(Saved data entries)
====

(** One round for each character is enough. *)
Lemma tokenize_fuel n c out : length c ≤ n → tokenize_loop n c out = tokenize_loop (length c) c out.
Proof.
  remember (length c) as k eqn:Hk. assert (length c ≤ k) as Hle by lia. clear Hk. revert n c out Hle.
  induction k as [k IH] using lt_wf_ind. intros n [|ch rest] out Hle Hn; [by destruct n, k|]. destruct n as [|n], k as [|k]; cbn in Hle; [lia..|].
  cbn [tokenize_loop]. destruct (lex_step ch rest out) as [[c out']|] eqn:E; [|done]. apply lex_step_length in E. cbn [mbind option_bind]. apply (IH k); lia.
Qed.
Definition lex_all (c : list string) (out : list Tok) : option (list Tok) := tokenize_loop (length c) c out.
Lemma lex_all_cons ch rest out : lex_all (ch :: rest) out = '(c, out) ← lex_step ch rest out; lex_all c out.
Proof.
  unfold lex_all. cbn [length tokenize_loop]. destruct (lex_step ch rest out) as [[c out']|] eqn:E; [|done]. apply lex_step_length in E. cbn [mbind option_bind]. by apply tokenize_fuel.
Qed.

(** * Spelling *)

(** ** Tokens that can be written *)

(** A string between double quotes that reads back, on one line. *)
Definition quotable (s : string) : Prop := (∀ rest, read_string (str1 DQUOTE) (chars s ++ str1 DQUOTE :: rest) "" = (s, rest)) ∧ lacks NEWLINE s.

Fixpoint num_chars (prev : string) (cs : list string) : Prop :=
  match cs with [] => True | ch :: cs => num_char prev ch = true ∧ num_chars ch cs end.

Definition tok_ok (t : Tok) : Prop :=
  match t with
  | TIdent s => ∃ ch cs, s = ch +:+ cat cs ∧ Forall one_char (ch :: cs) ∧ is_whitespace ch = false ∧ starts_ident ch cs = true ∧ Forall (λ x, ident_char x = true) cs
  | TNum s => ∃ ch cs, s = ch +:+ cat cs ∧ Forall one_char (ch :: cs) ∧ starts_num ch cs = true ∧ num_chars ch cs
  | TStr s => ∃ cs, s = cat cs ∧ Forall one_char cs ∧ quotable s
  | TSym c => is_symbol c = true
  end.

Definition quoted (s : string) : string := String DQUOTE (s +:+ str1 DQUOTE).
Definition tok_text (t : Tok) : string := match t with TIdent s | TNum s => s | TStr s => quoted s | TSym c => str1 c end.

(** ** Texts *)

(** Of the next character, which is an ASCII one. *)
Definition first_char (f : string → Prop) (s : string) : Prop := match s with String c _ => cval c < 128 ∧ f (str1 c) | "" => True end.
Lemma first_char_chars f s : first_char f s → match chars s with ch :: _ => f ch | [] => True end.
Proof. destruct s as [|c s]; [done|]. intros [Hc Hf]. by rewrite chars_ascii. Qed.
(** What comes next does not run into the token. *)
Definition follows (t : Tok) (s : string) (ts : list Tok) : Prop :=
  match t with
  | TIdent _ => first_char (λ ch, ident_char ch = false) s
  | TNum _ => first_char (λ ch, ∀ prev, num_char prev ch = false) s
  | TStr _ => match ts with TStr _ :: _ => False | _ => True end
  | TSym c => c = "-"%char → match s with String d _ => is_ascii_digit d = false ∧ d ≠ "."%char | "" => True end
  end.

Inductive spelled : string → list Tok → Prop :=
| sp_nil : spelled "" []
| sp_space s ts : spelled s ts → spelled (String " " s) ts
| sp_line s ts : spelled s ts → spelled (String NEWLINE s) ts
| sp_tok t s ts : tok_ok t → follows t s ts → spelled s ts → spelled (tok_text t +:+ s) (t :: ts).

(** ** Reading a text that spells tokens *)

Lemma ascii_all (P : ascii → bool) : (forallb P (ascii_of_nat <$> seq 0 256) = true) → ∀ c, P c = true.
Proof.
  intros H c. rewrite forallb_forall in H. apply H. apply list_elem_of_In, list_elem_of_fmap. exists (cval c).
  split; [symmetry; apply ascii_nat_embedding|]. apply elem_of_seq. unfold cval. pose proof (nat_ascii_bounded c). lia.
Qed.
Lemma digit_plain c : is_ascii_digit c = true → is_whitespace (str1 c) = false ∧ is_char "/" (str1 c) = false ∧ (is_char DQUOTE (str1 c) || is_char SQUOTE (str1 c)) = false.
Proof.
  intros H. pose proof (ascii_all (λ c, negb (is_ascii_digit c) || (negb (is_whitespace (str1 c)) && negb (is_char "/" (str1 c)) && negb (is_char DQUOTE (str1 c) || is_char SQUOTE (str1 c)))) ltac:(vm_compute; reflexivity) c) as Hc.
  cbv beta in Hc. rewrite H in Hc. cbn [negb orb] in Hc. apply andb_true_iff in Hc as [[H1 H2]%andb_true_iff H3]. by rewrite !negb_true_iff in *.
Qed.
Lemma starts_num_ascii ch cs : starts_num ch cs = true → ∃ c, ch = str1 c ∧ (is_ascii_digit c = true ∨ c = "-"%char ∧ cs ≠ []).
Proof.
  unfold starts_num. intros [H|[H1 H2]%andb_true_iff]%orb_true_iff.
  - destruct ch as [|c []]; try done. exists c. auto.
  - apply bool_decide_eq_true in H1 as ->. exists "-"%char. split; [done|]. right. split; [done|]. by destruct cs.
Qed.
Lemma starts_num_app ch cs r : starts_num ch cs = true → starts_num ch (cs ++ r) = true.
Proof. unfold starts_num. destruct cs; [|exact (λ H, H)]. rewrite andb_false_r, orb_false_r. by intros ->. Qed.
Lemma starts_num_plain ch cs : starts_num ch cs = true → is_whitespace ch = false ∧ is_char "/" ch = false ∧ (is_char DQUOTE ch || is_char SQUOTE ch) = false.
Proof. intros (c & -> & [H|[-> _]])%starts_num_ascii; [by apply digit_plain|by vm_compute]. Qed.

====

_Brief_:
Take the lines above from the one containing "Definition tok_ok (t" to the one containing "cs ∧ quotable s" and retype them exactly, both ends included, with nothing added.

_Output for this exercise_:
Definition tok_ok (t : Tok) : Prop :=
  match t with
  | TIdent s => ∃ ch cs, s = ch +:+ cat cs ∧ Forall one_char (ch :: cs) ∧ is_whitespace ch = false ∧ starts_ident ch cs = true ∧ Forall (λ x, ident_char x = true) cs
  | TNum s => ∃ ch cs, s = ch +:+ cat cs ∧ Forall one_char (ch :: cs) ∧ starts_num ch cs = true ∧ num_chars ch cs
  | TStr s => ∃ cs, s = cat cs ∧ Forall one_char cs ∧ quotable s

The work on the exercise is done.